Two to three times a week
It feels great and does wonders for your skin
It’s a step that most men leave out of their grooming regimens, but if you're not exfoliating you're really missing out. Because your body is literally covered in dead skin cells. It's gross, but it's true. We're always shedding and growing new skin cells. In fact, our skin completely regenerates itself approximately every 27 days. So if you don't get rid of the dead skin cells, they just hang onto you and cause problems. Like what? How about breakouts, scaly patches, hair loss and cracked gnarly feet? That's why it's important to exfoliate. Not just your face but every part of your body.

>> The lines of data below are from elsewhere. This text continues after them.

(** ** The properties *)

(** C6: a long packet is received as it was sent.  [RFW_ReceiveLongPacket]
    prepares a receiver with the format of the sender; once the sync word is
    found, [RFW_ReceivePayload] and the handler of the packet timer, which fires
    for every start, give the application exactly the payload of the packet that
    arrives ([long_packet], which [RFW_TransmitLongPacket] writes), in order and
    without the CRC, for all chunks of 1 to 255 bytes of which none ends one byte
    before the end of the packet, within the CRC field ([radio_receives]; for
    such a chunk see [split_crc_rejected]).  The reception ends, and with the CRC
    found right: it goes on to the report of the packet and there to
    [SUBGRF_GetCFO], which exits: in the simulator the process ends here, without
    [RxDone]. *)
Theorem long_packet_reception (s : Sys) (j : RFwInit_t) (P : list Z)
    (boosted timeout : Z) (poll fuel : nat) :
  let i := Init (RFWPacket s) in
  let size := Z.of_nat (length P) in
  RFW_LONGPACKET_ENABLE = true → long_receiver size s → same_format j i → Forall is_u8 P →
  (∀ chunk s', app_reaction (App_StoreChunk chunk) s' = s') →
  size + PayloadLengthFieldSize i + CrcFieldSize i <= Z.of_nat fuel →
  ∃ s1, RFW_ReceiveLongPacket boosted timeout true s = Ret 0 s1 ∧
    ∀ arrived s0, radio_receives (trace s1) (long_packet j P) arrived →
      RFW_PollRxBytes poll (PayloadLengthFieldSize i) s1 = Ret 0 s0 →
      ∃ s2 tr, long_reception poll fuel s1 = Exit cfo_error s2 ∧ trace s2 = trace s1 ++ tr ∧
        stored tr = P.
Proof.
  intros i size Hlong Hr Hfmt HP Hquiet Hfuel.
  destruct (long_reception_starts s P (rfw_crc i (long_header i size ++ P)) boosted timeout poll fuel)
    as (s1 & Hrun & Hstart); try done; [apply rfw_crc_bytes | by apply rfw_crc_length; destruct Hr |].
  exists s1. split; [exact Hrun|]. intros arrived s0 Hradio Hpoll.
  assert (long_packet j P = long_packet i P) as Heq.
  { destruct Hfmt as (E1 & E2 & E3 & E4 & E5 & E6 & E7).
    unfold long_packet, long_clear, long_header, rfw_crc. now rewrite E1, E2, E4, E5, E6, E7. }
  rewrite Heq in Hradio.
  destruct (Hstart arrived s0 Hradio Hpoll) as (s2 & es & -> & Htr & Hrcv). destruct Hr.
  destruct (rx_events_accept (trace s1) arrived _ Hradio (white_run_bytes _ _) P _ i eq_refl
    lr_wf0 HP (rfw_crc_bytes _ _) (rfw_crc_length _ _ lr_wf0) Hquiet lr_whole0 fuel _ _ _ _ Hrcv)
    as (s3 & es3 & Hev & Htr3 & Hst); [unfold whole; exact Hfuel | done |].
  exists s3, (es ++ es3). by rewrite Htr3, Htr, app_assoc.
Qed.
(* ===== verification/Sigfox.v ===== *)
(** * radio.c: the differential encoding of Sigfox payloads. *)

From S2P Require Import Prelude Effects RadioTypes State Mem RadioDriver RadioFw TimeOnAir Radio.

(** Bit [k] of a buffer, most significant bit of the first byte first. *)
Definition bit (l : list Z) (k : nat) : bool :=
  Z.testbit (nth_byte l (k / 8)) (Z.of_nat (7 - k mod 8)).

(** The parity of the first [k] bits. *)
Fixpoint parity (l : list Z) (k : nat) : bool :=
  match k with O => false | S k => xorb (parity l k) (bit l k) end.

(** ** Bits of bytes and of buffers *)

Lemma u8_testbit x i : 0 <= i < 8 → Z.testbit (u8 x) i = Z.testbit x i.
Proof. intros H. unfold u8. change 256 with (2 ^ 8). rewrite Z.mod_pow2_bits_low by lia. done. Qed.

Lemma current_bit l k :
  Z.land (Z.shiftr (nth_byte l (k / 8)) (Z.of_nat (7 - k mod 8))) 0x01 = b2z (bit l k).
Proof.
  change 0x01 with (Z.ones 1). rewrite Z.land_ones by lia. unfold bit.
  rewrite Z.testbit_odd, Zmod_odd. by destruct (Z.odd _).
Qed.

Lemma shifted_bit b r i :
  (r < 8)%nat → 0 <= i < 8 →
  Z.testbit (Z.shiftl (b2z b) (Z.of_nat (7 - r))) i = bool_decide (i = Z.of_nat (7 - r)) && b.
Proof.
  intros Hr Hi. rewrite Z.shiftl_spec by lia. destruct b; cbn [b2z]; [|by rewrite Z.testbit_0_l, andb_false_r].
  rewrite andb_true_r. case_bool_decide as Hd; [by rewrite Hd, Z.sub_diag|].
  destruct (decide (i < Z.of_nat (7 - r))); [by rewrite Z.testbit_neg_r by lia|].
  apply Z.bits_above_log2; cbn; lia.
Qed.

Lemma nth_byte_insert o j v i :
  (j < length o)%nat → nth_byte (<[j := v]> o) i = if decide (i = j) then v else nth_byte o i.
Proof.
  intros Hj. unfold nth_byte. case_decide as Hd.
  - by rewrite Hd, list_lookup_insert_eq.
  - by rewrite list_lookup_insert_ne.
Qed.

(** One bit is set in a buffer. *)
Lemma bit_insert o j r b k :
  (j < length o)%nat → (r < 8)%nat →
  bit (<[j := u8 (Z.lor (nth_byte o j) (Z.shiftl (b2z b) (Z.of_nat (7 - r))))]> o) k =
    bit o k || (bool_decide (k = 8 * j + r)%nat && b).
Proof.
  intros Hj Hr. pose proof (Nat.div_mod_eq k 8) as Hk. pose proof (Nat.mod_upper_bound k 8 ltac:(lia)) as Hm.
  unfold bit. rewrite nth_byte_insert by done. case_decide as Hd.
  - subst j. rewrite u8_testbit, Z.lor_spec, shifted_bit by lia. do 2 f_equal.
    apply bool_decide_ext. lia.
  - rewrite bool_decide_false by lia. by rewrite orb_false_r.
Qed.

Lemma bit_replace o j v k :
  (j < length o)%nat →
  bit (<[j := v]> o) k = if decide (k / 8 = j)%nat then Z.testbit v (Z.of_nat (7 - k mod 8)) else bit o k.
Proof.
  intros Hj. unfold bit. rewrite nth_byte_insert by done. by case_decide.
Qed.

Lemma bit_front l1 l2 k : (k < 8 * length l1)%nat → bit (l1 ++ l2) k = bit l1 k.
Proof.
  intros H. unfold bit, nth_byte. rewrite lookup_app_l; [done|]. apply Nat.Div0.div_lt_upper_bound; lia.
Qed.

Lemma bit_zeros n k : bit (replicate n 0) k = false.
Proof.
  unfold bit, nth_byte. destruct (replicate n 0 !! _) eqn:E; [|apply Z.testbit_0_l].
  apply lookup_replicate in E as [-> _]. apply Z.testbit_0_l.
Qed.

(** The encoding keeps the size of its buffers. *)
Lemma integrate_bits_length inb l : ∀ p out,
  length (snd (fold_left (integrate_bit inb) l (p, out))) = length out.
Proof.
  induction l as [|i l IH]; intros p out; [done|]. cbn [fold_left]. unfold integrate_bit at 2.
  rewrite IH. apply length_insert.
Qed.

Lemma payload_integration_length out inb size out' inb' :
  payload_integration out inb size = Some (out', inb') → length out' = length out.
Proof.
  unfold payload_integration. case_match eqn:E; [|done]. apply andb_true_iff in E as [_ E].
  apply Nat.leb_le in E.
  match goal with |- context [fold_left (integrate_bit ?i) ?l (0, ?o)] =>
    pose proof (integrate_bits_length i l 0 o) as Hl; destruct (fold_left _ _ _) as [p o'] end.
  intros [= <- _]. rewrite length_insert. cbn in Hl. rewrite Hl, length_app, length_replicate, length_drop. lia.
Qed.

(** The bytes of a buffer, inverted. *)
Definition inverted (n : nat) (l : list Z) : list Z := ((λ b, u8 (Z.lnot b)) <$> take n l) ++ drop n l.

Lemma inverted_bit n l k :
  (n <= length l)%nat → (k < 8 * n)%nat → bit (inverted n l) k = negb (bit l k).
Proof.
  intros Hn Hk. unfold inverted. rewrite bit_front by (rewrite length_fmap, length_take; lia).
  assert (k / 8 < n)%nat by (apply Nat.Div0.div_lt_upper_bound; lia).
  pose proof (Nat.mod_upper_bound k 8 ltac:(lia)) as Hm.
  unfold bit, nth_byte. rewrite list_lookup_fmap, lookup_take_lt by done.
  destruct (l !! (k / 8)%nat) as [b|] eqn:E; [|apply lookup_ge_None in E; lia].
  cbn [fmap option_fmap option_map from_option]. unfold id.
  rewrite u8_testbit, Z.lnot_spec by lia. done.
Qed.

(** ** The loop *)

(** [m] rounds of the loop: the parity so far, and the bits written. *)
Lemma integrate_rounds ib o m :
  (m / 8 < length o)%nat →
  ∃ o', fold_left (integrate_bit ib) (seq 0 m) (0, o) = (b2z (parity ib m), o') ∧
    length o' = length o ∧ drop (S (m / 8)) o' = drop (S (m / 8)) o ∧
    ∀ k, bit o' k = bit o k || (bool_decide (1 <= k <= m)%nat && parity ib k).
Proof.
  induction m as [|m IH]; intros Hm.
  - exists o. repeat split. intros k. rewrite bool_decide_false by lia. by rewrite orb_false_r.
  - assert (Hle : (m / 8 <= S m / 8)%nat) by (apply Nat.Div0.div_le_mono; lia).
    destruct IH as (o1 & E & Hl & Hd & Hb); [lia|].
    rewrite seq_S, fold_left_app, E. cbn [fold_left integrate_bit Nat.add].
    rewrite current_bit, Nat.add_1_r.
    assert (Hx : Z.lxor (b2z (parity ib m)) (b2z (bit ib m)) = b2z (parity ib (S m)))
      by (cbn [parity]; by destruct (parity ib m), (bit ib m)).
    rewrite Hx. eexists. split; [reflexivity|]. split; [by rewrite length_insert|]. split.
    { rewrite drop_insert_lt by lia. replace (S (S m / 8)) with (S (m / 8) + (S m / 8 - m / 8))%nat by lia.
      by rewrite <- !drop_drop, Hd. }
    intros k. rewrite bit_insert by (rewrite ?Hl; apply Nat.mod_upper_bound || idtac; lia).
    rewrite Hb, <- orb_assoc. f_equal. rewrite <- Nat.div_mod_eq.
    destruct (decide (k = S m)) as [->|Hk].
    + rewrite (bool_decide_false (1 <= S m <= m)%nat) by lia.
      by rewrite !bool_decide_true by lia.
    + rewrite (bool_decide_false (k = S m)) by done. rewrite orb_false_r. f_equal.
      apply bool_decide_ext. lia.
Qed.

(** The last byte: two copies of the last bit, its complement, five zeros. *)
Definition last_byte (p : bool) : Z :=
  Z.lor (Z.lor (Z.shiftl (b2z p) 7) (Z.shiftl (b2z p) 6))
        (Z.shiftl (Z.land (b2z (b2z p =? 0)) 0x01) 5).

Lemma last_byte_bit p r :
  (r < 8)%nat → Z.testbit (last_byte p) (Z.of_nat (7 - r)) =
    match r with 0%nat | 1%nat => p | 2%nat => negb p | _ => false end.
Proof. intros Hr. do 8 (destruct r as [|r]; [by destruct p|]). lia. Qed.

(** C26: [payload_integration] is the differential encoding of the complement of
    the payload.  When both buffers are large enough, the payload is inverted in
    place; the first bit of the output is 0, each of the following ones differs
    from the one before exactly when the bit of the payload is 0, so that the
    payload can be decoded; the last bit is repeated and followed by its
    complement and zeros; the rest of the output buffer is kept.  A payload of
    255 bytes does not fit the 255 bytes of [RadioBuffer]. *)
Theorem differential_encoding (out payload : list Z) (n : nat) :
  (n <= length payload → n < length out →
   ∃ out', payload_integration out payload n = Some (out', inverted n payload) ∧
     length out' = length out ∧ drop (S n) out' = drop (S n) out ∧
     bit out' 0 = false ∧
     (∀ k, k < 8 * n → xorb (bit out' (S k)) (bit out' k) = negb (bit payload k)) ∧
     bit out' (8 * n + 1) = bit out' (8 * n) ∧ bit out' (8 * n + 2) = negb (bit out' (8 * n)) ∧
     (∀ r, 3 <= r < 8 → bit out' (8 * n + r) = false))%nat ∧
  (length out = 255%nat → payload_integration out payload 255 = None).
Proof.
  split; cycle 1.
  { intros Hl. unfold payload_integration. rewrite Hl. by rewrite andb_false_r. }
  intros Hp Ho. unfold payload_integration.
  rewrite (proj2 (Nat.leb_le _ _)), (proj2 (Nat.leb_le _ _)) by lia. cbn [andb].
  set (o0 := replicate n 0 ++ drop n out).
  assert (Hlo : length o0 = length out) by (unfold o0; rewrite length_app, length_replicate, length_drop; lia).
  change (((λ b, u8 (Z.lnot b)) <$> take n payload) ++ drop n payload) with (inverted n payload).
  destruct (integrate_rounds (inverted n payload) o0 (n * 8)) as (o' & E & Hl & Hd & Hb).
  { rewrite Nat.div_mul by lia. lia. }
  rewrite Nat.div_mul in Hd by lia. rewrite E.
  set (p := parity (inverted n payload) (n * 8)). fold (last_byte p).
  assert (Hbits : ∀ k, (k <= 8 * n)%nat →
    bit (<[n := last_byte p]> o') k = parity (inverted n payload) k).
  { intros k Hk. rewrite bit_replace by lia. pose proof (Nat.div_mod_eq k 8).
    pose proof (Nat.mod_upper_bound k 8 ltac:(lia)). case_decide as Hkn.
    - assert (k = n * 8)%nat as -> by lia. replace ((n * 8) mod 8)%nat with 0%nat by lia.
      rewrite last_byte_bit by lia. reflexivity.
    - rewrite Hb. unfold o0. rewrite bit_front by (rewrite length_replicate; lia).
      rewrite bit_zeros. cbn [orb]. destruct k as [|k]; [done|]. by rewrite bool_decide_true by lia. }
  assert (Htail : ∀ r, (r < 8)%nat → bit (<[n := last_byte p]> o') (8 * n + r) =
    match r with 0%nat | 1%nat => p | 2%nat => negb p | _ => false end).
  { intros r Hr. rewrite bit_replace by lia.
    replace ((8 * n + r) / 8)%nat with n by (pose proof (Nat.div_mod_eq (8 * n + r) 8);
      pose proof (Nat.mod_upper_bound (8 * n + r) 8 ltac:(lia)); lia).
    replace ((8 * n + r) mod 8)%nat with r by (pose proof (Nat.div_mod_eq (8 * n + r) 8);
      pose proof (Nat.mod_upper_bound (8 * n + r) 8 ltac:(lia)); lia).
    rewrite decide_True by done. apply last_byte_bit. exact Hr. }
  eexists. split; [reflexivity|]. split; [rewrite length_insert; lia|].
  split. { rewrite drop_insert_lt by lia. rewrite Hd. unfold o0.
    rewrite drop_app_ge by (rewrite length_replicate; lia). rewrite length_replicate, drop_drop.
    f_equal. lia. }
  split; [rewrite Hbits by lia; reflexivity|]. split.
  { intros k Hk. rewrite !Hbits by lia. cbn [parity]. rewrite inverted_bit by lia.
    by destruct (parity (inverted n payload) k), (bit payload k). }
  replace (bit _ (8 * n)) with p by (rewrite <- (Nat.add_0_r (8 * n)); symmetry; apply (Htail 0%nat); lia).
  split; [apply (Htail 1%nat); lia|]. split; [apply (Htail 2%nat); lia|].
  intros r Hr. rewrite Htail by lia. do 3 (destruct r as [|r]; [lia|]). done.
Qed.

Lemma differential_encoding_witness :
  ∃ out', payload_integration (replicate 255 0) [0xB2; 0x7F] 2 = Some (out', [0x4D; 0x80]) ∧
    ∀ k, (k < 16)%nat → xorb (bit out' (S k)) (bit out' k) = negb (bit [0xB2; 0x7F] k).
Proof.
  destruct (proj1 (differential_encoding (replicate 255 0) [0xB2; 0x7F] 2))
    as (out' & E & _ & _ & _ & H & _).
  { cbn. lia. }
  { rewrite length_replicate. lia. }
  exists out'. split; [rewrite E; reflexivity | exact H].
Defined.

Sofie Pavitt, the in-demand New York aesthetician, says we should be doing it year round, but that exfoliation is particularly effective in the winter months. “I love to ramp up exfoliation during the colder months to reduce dryness and flaky winter skin,” says Pavitt. “You want to dissolve the bonds between dead skin and the healthy skin underneath—that's the key.” Think of it as shedding your dead weight. You'll look and feel better as soon as you do. We've put together a game plan for a full-body exfoliation, from top to bottom, along with how often you should ideally be doing it.
Two to three times a week
If you really want to see improvement in the texture and clarity of your skin, start exfoliating your face. By clearing away the dead skin cells, you uncover the fresh, healthy ones underneath while kickstarting the cell renewal process. That all translates to clearer, brighter, smoother skin—and that's just what you want. Right now, we're alternating between Goop's citrusy scrub (packed with vitamin C, omega acids and soothing squalane) and Grown Alchemist's scrub-free exfoliant (which is suitable for use around the eyes and even the most sensitive skin).
Blame it on subzero temperatures, a sunburn or just general dryness, but peeling lips are annoying—and frankly, unattractive. A gentle lip scrub will safely slough away the dead skin while moisturizing the sensitive skin underneath. It's basically a gritty lip balm, so apply and rub your lips together until smooth.
Twice a week, or whenever you shampoo
Maybe you're seeing some flakes or perhaps your hair has been feeling oily and a little dull. That's what dry skin and product buildup can do to your scalp. On the flip side, exfoliating regularly can stimulate circulation in the hair follicles to help hair grow naturally thicker and shinier. You could use a dedicated scalp scrub or just get one of these massaging brushes and go to town on your scalp.
Daily or as needed
Your knees and elbows are areas where dry, dead skin tends to accumulate. Keep them smooth and hydrated by applying a daily body lotion and making sure to really rub it into these areas. This one, in particular, both moisturizes and mildly exfoliates. With regular use, bumpy texture and persistent dryness is alleviated.
Every other day
Keep itchy skin and ingrown hairs at bay by sudsing up in the shower with a dual-action exfoliator. A gentle trio of glycolic, lactic and salicylic acids work together with natural pumice and bamboo charcoal to soften rough skin without irritation. You can also use this ingenious oversized exfoliating wash cloth from Japan with your standard soap or body wash to remove dead skin from your shoulders, back, arms and legs.
Once a week
Even men who take great pride in their appearance will often neglect their feet. Dry skin is extremely common, but if left untreated, it can lead to painful cracks in the skin or hardened calluses. Use your body scrub to alleviate scaliness around the ankles and then use a powered file to buff away dry skin and calluses. Trust us, grinding away at the dry patches is as satisfying as popping a zit, but it's actually good for you. Be sure to follow it up with a lotion to hydrate your freshly scrubbed feet.
The best time to use a scrub is in the shower. The steam will help open up your pores (and it makes clean up a whole lot easier). You want to massage the product into skin with small circles, like you’re waxing a car.